If I want to bring some of the white flower back, I'll press X to exchange the foreground and background colors and I'll paint with the opposite color back over where I had previously painted with black. Now what you might want to do instead is actually have this gradual blend between the two in a nice smooth fashion. Of course, that would be using a gradient. So, I'm going to press the G key in my keyboard to switch to the Gradient tool. And the default gradient is from the foreground color to the background color, which happens to be white to black. And you can see I get a little preview of what that gradient looks like.
So, I'm going to start clicking and dragging with the Gradient tool. I still have my layer mask selected over here in the Layers panel. I'm going to go ahead and click and drag to drag out a gradient. Now, the default gradient replaces everything that's on the layer mask already. So, all that painting that I've done is replaced with this smooth from white to black gradient and gray in between. Everywhere there is black on that layer mask thumbnail, I'm hiding the Daisy flower. Everywhere it's white, I'm revealing the Daisy flower. So, where I see black here that's where I'm going to see the pink flower behind that other layer.
Now where you drag actually makes a difference. So, where you click is where the gradient begins and where you let go is where the gradient ends. And then it does gray transition between the two clicks. If I drag really far from left to right, let's say, you can see I get a much smoother transition between black and white or between opaque and transparent. Everytime you drag with the default gradient, you are replacing the previous gradient. You can go at an angle as well. If I do a really short drag, you'll see I get a very sharp transition between the two.
If I drag further, I get a smoother blend. So, you really need to just decide where you want these two images to blend together. If I want to go from here to here, you can see that now I don't want those two yellow centers to be seen at the same time. So, I'm just going to click and drag and kind of do something like that. Now if you want to be a little bit more creative and actually build up the gradient layer mask, you can change the type of gradient you use. Instead of from white to black, you can click up here on the little up the little ramp up here and go from foreground to transparent. So, I'm going to go ahead and click that second gradient option there.

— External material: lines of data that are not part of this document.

(** [parseDatetime(ctx, str, fsp, false)]: the parser as [ParseTime]
    runs it, on a literal that is not a float's string; the branches
    under [isFloat] are not taken then. *)
Definition parseDatetime (ctx : StmtContext) (str : string) (fsp : Z)
  : StmtContext * Time * option error :=
  let sp := splitDateTime str in
  let '(seps, fracStr, hasTZ) := (sp_seps sp, sp_fracStr sp, sp_hasTZ sp) in
  let '(tzSign, tzHour, tzSep, tzMinute) :=
    (sp_tzSign sp, sp_tzHour sp, sp_tzSep sp, sp_tzMinute sp) in
  let truncatedOrIncorrect := sp_truncated sp in
  let ctx := if truncatedOrIncorrect
             then StmtContext_AppendWarning ctx (truncatedWarning str) else ctx in
  let '(seps, fracStr) :=
    if negb (len fracStr =? 0) && negb (noAbsorb seps)
    then (seps ++ [fracStr], "") else (seps, fracStr) in
  let '(seps, hasTZ) :=
    if hasTZ && negb (String.eqb tzSign "")
       && negb (noAbsorb seps)
       && negb (negb (String.eqb tzMinute "") && String.eqb tzSep "")
    then (seps ++ (if negb (len tzHour =? 0) then [tzHour] else [])
               ++ (if negb (len tzMinute =? 0) then [tzMinute] else []),
          false)
    else (seps, hasTZ) in
  let n := Z.of_nat (List.length seps) in
  let '(ctx, seps, scan) :=
    if n =? 0 then
      (ctx, seps,
       inl (ZeroDatetime,
            errors.Trace (Some (TError_GenWithStackByArgs ErrWrongValue
                                  [AStr DateTimeStr; AStr str]))))
    else if n =? 1 then
      let '(ctx, r) := scanCompact ctx str (nth 0 seps "") fracStr truncatedOrIncorrect in
      (ctx, seps, r)
    else if n =? 2 then
      (ctx, seps,
       inl (ZeroDatetime,
            errors.Trace (Some (TError_FastGenByArgs ErrWrongValue
                                  [AStr DateTimeStr; AStr str]))))
    else if n =? 3 then (ctx, seps, inr (scanDelimited seps 3 false))
    else if n =? 4 then (ctx, seps, inr (scanDelimited seps 4 false))
    else if n =? 5 then (ctx, seps, inr (scanDelimited seps 5 false))
    else if n =? 6 then (ctx, seps, inr (scanDelimited seps 6 true))
    else
      let seps := firstn 6 seps in
      (StmtContext_AppendWarning ctx (truncatedWarning str), seps,
       inr (scanDelimited seps 6 true)) in
  match scan with
  | inl (t, err) => (ctx, t, err)
  | inr f =>
      match f_err f with
      | Some e =>
          if isEOF e then
            (ctx, ZeroDatetime,
             errors.Trace (Some (TError_GenWithStackByArgs ErrWrongValue
                                   [AStr DateTimeStr; AStr str])))
          else (ctx, ZeroDatetime, errors.Trace (Some e))
      | None =>
          let '(year, month, day) := (f_year f, f_month f, f_day f) in
          let '(hour, minute, second) := (f_hour f, f_minute f, f_second f) in
          let hhmmss := f_hhmmss f in
          let year :=
            if (len (nth 0 seps "") <=? 2)
               && negb ((year =? 0) && (month =? 0) && (day =? 0) && (hour =? 0)
                        && (minute =? 0) && (second =? 0) && String.eqb fracStr "")
            then adjustYear year else year in
          let fracResult :=
            if hhmmss then ParseFrac fracStr fsp else (0, false, None) in
          match fracResult with
          | (_, _, Some e) => (ctx, ZeroDatetime, errors.Trace (Some e))
          | (microsecond, overflow, None) =>
              match FromDateChecked year month day hour minute second microsecond with
              | (_, false) =>
                  (ctx, ZeroDatetime,
                   errors.Trace (Some (TError_GenWithStackByArgs ErrWrongValue
                                         [AStr DateTimeStr; AStr str])))
              | (tmp, true) =>
                  let carried :=
                    if overflow then
                      match CoreTime_GoTime tmp (StmtContext_Location ctx) with
                      | (_, Some e) => inl (errors.Trace (Some e))
                      | (t1, None) => inr (FromGoTime (gotime.Add t1 gotime.Second))
                      end
                    else inr tmp in
                  match carried with
                  | inl err => (ctx, ZeroDatetime, err)
                  | inr tmp =>
                      if hasTZ then
                        if negb hhmmss then
                          (ctx, ZeroDatetime,
                           errors.Trace (Some (TError_GenWithStack ErrWrongValue DateTimeStr
                                                 [AStr str])))
                        else
                          let deltaHour :=
                            if negb (len tzHour =? 0) then twoDigitValue tzHour else 0 in
                          let deltaMinute :=
                            if negb (len tzMinute =? 0) then twoDigitValue tzMinute else 0 in
                          if (deltaHour >? 14) || (deltaMinute >? 59)
                             || ((deltaHour =? 14) && negb (deltaMinute =? 0))
                             || (String.eqb tzSign "-" && (deltaHour =? 0)
                                 && (deltaMinute =? 0))
                          then
                            (ctx, ZeroDatetime,
                             errors.Trace (Some (TError_GenWithStackByArgs ErrWrongValue
                                                   [AStr DateTimeStr; AStr str])))
                          else
                            let offset := deltaHour * 60 * 60 + deltaMinute * 60 in
                            let offset := if String.eqb tzSign "-" then - offset else offset in
                            let loc :=
                              gotime.FixedZone
                                ("UTC" ++ tzSign ++ tzHour ++ ":" ++ tzMinute)%string offset in
                            match CoreTime_GoTime tmp loc with
                            | (_, Some e) => (ctx, ZeroDatetime, errors.Trace (Some e))
                            | (t1, None) =>
                                let t1 := gotime.In t1 (StmtContext_Location ctx) in
                                (ctx, NewTime (FromGoTime t1) mysql.TypeDatetime fsp, None)
                            end
                      else (ctx, NewTime tmp mysql.TypeDatetime fsp, None)
                  end
              end
          end
      end
  end.

(** [parseTime(ctx, str, tp, fsp, false)] *)
Definition parseTime (ctx : StmtContext) (str : string) (tp : Z) (fsp : Z)
  : StmtContext * Time * option error :=
  match CheckFsp fsp with
  | (_, Some e) => (ctx, NewTime ZeroCoreTime tp DefaultFsp, errors.Trace (Some e))
  | (fsp, None) =>
      match parseDatetime ctx str fsp with
      | (ctx, _, Some e) => (ctx, NewTime ZeroCoreTime tp DefaultFsp, errors.Trace (Some e))
      | (ctx, t, None) =>
          let t := SetType t tp in
          match Time_Check ctx t with
          | Some e =>
              let dst :=
                if (tp =? mysql.TypeTimestamp) && negb (IsZero t) then
                  let '(tAdjusted, errAdjusted) :=
                    adjustTimestampErrForDST (StmtContext_Location ctx) (AStr str) tp t
                      (Some e) in
                  if TError_Equal ErrTimestampInDSTTransition errAdjusted
                  then Some (tAdjusted, errors.Trace errAdjusted) else None
                else None in
              match dst with
              | Some (tAdjusted, err) => (ctx, tAdjusted, err)
              | None => (ctx, NewTime ZeroCoreTime tp DefaultFsp, errors.Trace (Some e))
              end
          | None => (ctx, t, None)
          end
      end
  end.

Definition ParseTime (ctx : StmtContext) (str : string) (tp : Z) (fsp : Z)
  : StmtContext * Time * option error :=
  parseTime ctx str tp fsp.

Definition ParseDatetime (ctx : StmtContext) (str : string)
  : StmtContext * Time * option error :=
  ParseTime ctx str mysql.TypeDatetime (GetFsp str).

Definition ParseTimestamp (ctx : StmtContext) (str : string)
  : StmtContext * Time * option error :=
  ParseTime ctx str mysql.TypeTimestamp (GetFsp str).

Definition ParseDate (ctx : StmtContext) (str : string)
  : StmtContext * Time * option error :=
  ParseTime ctx str mysql.TypeDate MinFsp.

(** ** Durations *)

(** [Duration] embeds a [time.Duration], a count of nanoseconds, next to
    its fsp. *)
Record Duration : Type := mkDuration { duration : Z; Fsp : Z }.

Definition ZeroDuration : Duration := mkDuration 0 DefaultFsp.

Definition TimeMaxHour : Z := 838.
Definition TimeMaxMinute : Z := 59.
Definition TimeMaxSecond : Z := 59.

Definition MaxTime : Z := 838 * gotime.Hour + 59 * gotime.Minute + 59 * gotime.Second.
Definition MinTime : Z := - (838 * gotime.Hour + 59 * gotime.Minute + 59 * gotime.Second).

Definition NewDuration (hour minute second microsecond fsp : Z) : Duration :=
  mkDuration
    (int64 (int64 (int64 (int64 (hour * gotime.Hour) + int64 (minute * gotime.Minute))
                   + int64 (second * gotime.Second))
            + int64 (microsecond * gotime.Microsecond)))
    fsp.

(** [t.ConvertToDuration()]; the error result is always nil. *)
Definition Time_ConvertToDuration (t : Time) : Duration :=
  if IsZero t then ZeroDuration
  else
    let '(hour, minute, second) :=
      (Hour (coreTime t), Minute (coreTime t), Second (coreTime t)) in
    let frac := Microsecond (coreTime t) * 1000 in
    mkDuration (int64 (int64 ((hour * 3600 + minute * 60 + second) * gotime.Second) + frac))
      (Time_Fsp t).

Definition TruncateOverflowMySQLTime (d : Z) : Z * option error :=
  if d >? MaxTime then
    (MaxTime, Some (TError_GenWithStackByArgs ErrTruncatedWrongVal [AStr "time"; ADuration d]))
  else if d <? MinTime then
    (MinTime, Some (TError_GenWithStackByArgs ErrTruncatedWrongVal [AStr "time"; ADuration d]))
  else (d, None).

Definition isNegativeDuration (str : string) : bool * string :=
  match Char str "-" with
  | (_, Some _) => (false, str)
  | (rest, None) => (true, rest)
  end.

Definition matchColon (str : string) : string * option error :=
  let rest := Space0 str in
  match Char rest ":" with
  | (_, Some e) => (str, Some e)
  | (rest, None) => (Space0 rest, None)
  end.

(** [hhmmss] is a [[3]int]. *)
Definition hms : Type := (Z * Z * Z)%type.

Definition matchHHMMSSDelimited (str : string) (requireColon : bool)
  : hms * string * option error :=
  match Number str with
  | (_, _, Some e) => ((0, 0, 0), str, Some e)
  | (hour, rest, None) =>
      match matchColon rest with
      | (_, Some e) =>
          if requireColon then ((0, 0, 0), str, Some e) else ((hour, 0, 0), rest, None)
      | (remain, None) =>
          match Number remain with
          | (_, _, Some e) => ((0, 0, 0), str, Some e)
          | (minute, rest, None) =>
              match matchColon rest with
              | (_, Some _) => ((hour, minute, 0), rest, None)
              | (remain, None) =>
                  match Number remain with
                  | (_, _, Some e) => ((0, 0, 0), str, Some e)
                  | (second, rest, None) => ((hour, minute, second), rest, None)
                  end
              end
          end
      end
  end.

Definition matchDayHHMMSS (str : string) : Z * hms * string * option error :=
  match Number str with
  | (_, _, Some e) => (0, (0, 0, 0), str, Some e)
  | (day, rest, None) =>
      match Space rest 1 with
      | (_, Some e) => (0, (0, 0, 0), str, Some e)
      | (rest, None) =>
          match matchHHMMSSDelimited rest false with
          | (_, _, Some e) => (0, (0, 0, 0), str, Some e)
          | (hhmmss, rest, None) => (day, hhmmss, rest, None)
          end
      end
  end.

Definition matchHHMMSSCompact (str : string) : hms * string * option error :=
  match Number str with
  | (_, _, Some e) => ((0, 0, 0), str, Some e)
  | (num, rest, None) =>
      ((Z.quot num 10000, Z.rem (Z.quot num 100) 100, Z.rem num 100), rest, None)
  end.

(** [hhmmssAddOverflow(hms, true)]: the carry runs from the seconds up;
    the moduli are 60, 60 and -1. *)
Definition hhmmssAddOverflow (v : hms) : hms :=
  let '(h, m, s) := v in
  let s := int64 (s + 1) in
  if s =? 60 then
    let m := int64 (m + 1) in
    if m =? 60 then
      let h := int64 (h + 1) in
      if h =? -1 then (0, 0, 0) else (h, 0, 0)
    else (h, m, 0)
  else (h, m, s).

Definition checkHHMMSS (v : hms) : bool :=
  let '(_, m, s) := v in (m <? 60) && (s <? 60).

(** [matchFrac]: [(overflow, fraction, rest, err)]. *)
Definition matchFrac (str : string) (fsp : Z) : bool * Z * string * option error :=
  match Char str "." with
  | (_, Some _) => (false, 0, str, None)
  | (rest, None) =>
      match Digit rest 0 with
      | (_, _, Some e) => (false, 0, str, Some e)
      | (digits, rest, None) =>
          match ParseFrac digits fsp with
          | (_, _, Some e) => (false, 0, str, Some e)
          | (frac, overflow, None) => (overflow, frac, rest, None)
          end
      end
  end.

Definition truncatedTime (str : string) : error :=
  TError_GenWithStackByArgs ErrTruncatedWrongVal [AStr "time"; AStr str].

(** The three grammars [matchDuration] tries in turn on what follows the
    sign. *)
Definition matchAnyHHMMSS (rest : string) : option (hms * string) :=
  match matchDayHHMMSS rest with
  | (day, (h, m, s), remain, None) => Some ((int64 (h + int64 (24 * day)), m, s), remain)
  | (_, _, _, Some _) =>
      match matchHHMMSSDelimited rest true with
      | (v, remain, None) => Some (v, remain)
      | (_, _, Some _) =>
          match matchHHMMSSCompact rest with
          | (v, remain, None) => Some (v, remain)
          | (_, _, Some _) => None
          end
      end
  end.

And what this does is instead of replacing the current gradient on the layer mask, it's going to add it to the layer mask. So, I can actually build up multiple strokes here. I'm going to switch my colors from white to black to black and white. I'm going to press X to exchange my foreground and background colors. And now you can see, as I click and drag multiple times, I'm actually getting this custom blend between the two by just doing multiple drags and if you kind of take a look at the thumbnail over here in the layer mask, you're actually seeing this custom mask being built. If you ever want to see the mask by itself in a large view here, hold down the Option or Alt key and click on the layer mask itself.
And then you'll see what that mask looks like in full size there, instead of just relying on just a little tiny thumbnail there. Option+Click or Alt+Click to bring the image back. It's a way to temporarily view that layer mask in isolation just by Option+Clicking or Alt+ Clicking on the thumbnail itself. So, there you have it, a basic technique of blending multiple layers together just by throwing on a layer mask on the given layer and then using the Gradient tool to really dial in where you want that blend to happen between those two layers.